Title : Revolutionizing alzheimer’s disease treatment through immunotherapy: The central role of trem2 in microglial activation and neuroimmune regulation
Abstract:
Alzheimer’s disease (AD) has traditionally been defined by the pathological accumulation of amyloid-β and tau; however, recent advances have highlighted the pivotal role of innate immunity, with a growing focus on how microglia influence the course and mechanisms of disease. The triggering receptor expressed on myeloid cells 2 (TREM2), a microglia-specific immunoreceptor, has emerged as a critical regulator of microglial activation, phagocytosis, survival, and lipid sensing. Genetic variants in TREM2 are strongly associated with increased risk for late-onset AD, positioning TREM2 as a central player in neuroimmune signaling. This review synthesizes current knowledge on TREM2’s biological functions, including its role in shaping the disease-associated microglial (DAM) phenotype and modulating inflammatory responses in the AD brain.
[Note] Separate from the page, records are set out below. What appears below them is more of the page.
(** The recursion is on the nesting of static submessages and the length of
    extension chains. *)
Fixpoint pb_field_set_to_default (fuel : nat) (it : pb_field_iter_t) : M dstate unit :=
  match fuel with
  | O => out_of_fuel
  | S fuel =>
      let! f := iter_field it in
      let type := pf_type f in
      if PB_LTYPE type =? PB_LTYPE_EXTENSION then
        let! ext := load_ptr (it_pData it) in
        loop (S fuel) (fun ext =>
          if ext =? 0 then ret (inr tt)
          else
            store_bool (ext_found ext) false ;;;
            let! ext_iter := iter_from_extension ext in
            pb_field_set_to_default fuel ext_iter ;;;
            let! next := load_ptr (ext_next ext) in
            ret (inl next)) ext
      else if PB_ATYPE type =? PB_ATYPE_STATIC then
        let! init_data :=
          if (PB_HTYPE type =? PB_HTYPE_OPTIONAL) && negb (it_pSize it =? it_pData it)
          then store_bool (it_pSize it) false ;;; ret true
          else if (PB_HTYPE type =? PB_HTYPE_REPEATED) || (PB_HTYPE type =? PB_HTYPE_ONEOF)
          then store_le sizeof_pb_size_t (it_pSize it) 0 ;;; ret false
          else ret true in
        if init_data : bool then
          if PB_LTYPE type =? PB_LTYPE_SUBMESSAGE then
            let! submsg_fields := or_ub (descriptors_at (pf_ptr f)) in
            message_set_to_defaults (pb_field_set_to_default fuel) submsg_fields (it_pData it)
          else if negb (pf_ptr f =? 0) then memcpy (it_pData it) (pf_ptr f) (pf_data_size f)
          else memset (it_pData it) 0 (pf_data_size f)
        else ret tt
      else if PB_ATYPE type =? PB_ATYPE_POINTER then
        store_le (Z.to_nat ptr_size) (it_pData it) 0 ;;;
        if (PB_HTYPE type =? PB_HTYPE_REPEATED) || (PB_HTYPE type =? PB_HTYPE_ONEOF)
        then store_le sizeof_pb_size_t (it_pSize it) 0
        else ret tt
      else ret tt
  end.

Definition pb_message_set_to_defaults (fuel : nat) (fields : list pb_field_t)
    (dest_struct : Z) : M dstate unit :=
  message_set_to_defaults (pb_field_set_to_default fuel) fields dest_struct.

(** ** One field

    [decode_noinit] is the recursive call on a submessage, [fuel] bounds the
    recursion of the defaults and the loops that application code drives. *)
Section one_field.
Context (fuel : nat) (decode_noinit : list pb_field_t -> Z -> M dstate unit).

Definition pb_decode_with (fields : list pb_field_t) (dest_struct : Z) : M dstate unit :=
  pb_message_set_to_defaults fuel fields dest_struct ;;;
  decode_noinit fields dest_struct.

Definition pb_dec_submessage : pb_decoder_t := fun field dest =>
  let! substream := pb_make_string_substream in
  if pf_ptr field =? 0 then PB_RETURN_ERROR "invalid field descriptor"
  else
    let! submsg_fields := or_ub (descriptors_at (pf_ptr field)) in
    let! r := on_substream substream
      (if PB_HTYPE (pf_type field) =? PB_HTYPE_REPEATED
       then pb_decode_with submsg_fields dest
       else decode_noinit submsg_fields dest) in
    pb_close_string_substream (snd r) ;;;
    match fst r with Some _ => ret tt | None => fail end.

(** A null entry stands for the null function pointer. *)
Definition PB_DECODERS : list (option pb_decoder_t) :=
  [ Some pb_dec_varint; Some pb_dec_uvarint; Some pb_dec_svarint;
    Some pb_dec_fixed32; Some pb_dec_fixed64;
    Some pb_dec_bytes; Some pb_dec_string; Some pb_dec_submessage;
    None; Some pb_dec_fixed_length_bytes ].

(** The call through [PB_DECODERS[PB_LTYPE(type)]]. *)
Definition call_decoder (field : pb_field_t) (dest : Z) : M dstate unit :=
  let! func := or_ub (mjoin (PB_DECODERS !! Z.to_nat (PB_LTYPE (pf_type field)))) in
  func field dest.

(** The loop over a packed array: the status and the substream left. *)
Definition decode_packed_items (it : pb_field_iter_t) (f : pb_field_t)
    (substream : pb_istream_t) : M dstate (bool * pb_istream_t) :=
  loop (S (Z.to_nat (is_bytes_left substream))) (fun substream =>
    let! size := load_le sizeof_pb_size_t (it_pSize it) in
    if (0 <? is_bytes_left substream) && (size <? pf_array_size f) then
      let pItem := it_pData it + u32 (pf_data_size f * size) in
      let! r := on_substream substream (call_decoder f pItem) in
      match fst r with
      | None => ret (inr (false, snd r))
      | Some _ =>
          let! size := load_le sizeof_pb_size_t (it_pSize it) in
          store_le sizeof_pb_size_t (it_pSize it) (u32 (size + 1)) ;;;
          ret (inl (snd r))
      end
    else ret (inr (true, substream))) substream.

Definition decode_static_field (wire_type : Z) (it : pb_field_iter_t) : M dstate unit :=
  let! f := iter_field it in
  let type := pf_type f in
  or_ub (PB_DECODERS !! Z.to_nat (PB_LTYPE type)) ;;;
  if PB_HTYPE type =? PB_HTYPE_REQUIRED then call_decoder f (it_pData it)
  else if PB_HTYPE type =? PB_HTYPE_OPTIONAL then
    (if negb (it_pSize it =? it_pData it) then store_bool (it_pSize it) true else ret tt) ;;;
    call_decoder f (it_pData it)
  else if PB_HTYPE type =? PB_HTYPE_REPEATED then
    if (wire_type =? PB_WT_STRING) && (PB_LTYPE type <=? PB_LTYPE_LAST_PACKABLE) then
      let! substream := pb_make_string_substream in
      let! r := decode_packed_items it f substream in
      if negb (is_bytes_left (snd r) =? 0) then PB_RETURN_ERROR "array overflow"
      else
        pb_close_string_substream (snd r) ;;;
        if fst r : bool then ret tt else fail
    else
      let! size := load_le sizeof_pb_size_t (it_pSize it) in
      let pItem := it_pData it + u32 (pf_data_size f * size) in
      if pf_array_size f <=? size then PB_RETURN_ERROR "array overflow"
      else
        store_le sizeof_pb_size_t (it_pSize it) (u32 (size + 1)) ;;;
        call_decoder f pItem
  else if PB_HTYPE type =? PB_HTYPE_ONEOF then
    store_le sizeof_pb_size_t (it_pSize it) (pf_tag f) ;;;
    (if PB_LTYPE type =? PB_LTYPE_SUBMESSAGE then
       memset (it_pData it) 0 (pf_data_size f) ;;;
       let! submsg_fields := or_ub (descriptors_at (pf_ptr f)) in
       pb_message_set_to_defaults fuel submsg_fields (it_pData it)
     else ret tt) ;;;
    call_decoder f (it_pData it)
  else PB_RETURN_ERROR "invalid field type".

(** Without PB_ENABLE_MALLOC. *)
Definition decode_pointer_field (wire_type : Z) (it : pb_field_iter_t) : M dstate unit :=
  PB_RETURN_ERROR "no malloc support".

(** [pb_byte_t buffer[10]] is an array whose address escapes: it is mapped at a
    fresh address for the time of the call. *)
Definition with_local_array {A} (l : list Z) (k : Z -> M dstate A) : M dstate A :=
  let! a := gets (fun s => mem_fresh (ds_mem s)) in
  modify (fun s => mk_dstate (ds_in s) (mem_alloc (ds_mem s) a l)) ;;;
  let! r := attempt (k a) in
  modify (fun s => mk_dstate (ds_in s) (mem_free (ds_mem s) a (length l))) ;;;
  match r with Some x => ret x | None => fail end.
We discussed molecular mechanisms underlying TREM2 signaling, its interactions with endogenous ligands, and the consequences of loss- or gain-of-function mutations. Furthermore, we examine emerging immunotherapeutic approaches that target TREM2, ranging from agonistic antibodies to gene therapy, with a focus on preclinical outcomes and ongoing clinical trials. As immunotherapy in AD expands beyond amyloid-centric strategies, TREM2-directed interventions offer a promising avenue to restore microglial homeostasis, enhance neuroprotection, and slow disease progression. This review underscores TREM2’s potential as both a biomarker and a therapeutic target, advocating for a paradigm shift toward precision immunomodulation in Alzheimer’s disease.
Keywords: Alzheimer’s disease; TREM2; microglia; innate immunity; neuroinflammation; disease-associated microglia; immunotherapy; amyloid-β; APOE; neurodegeneration.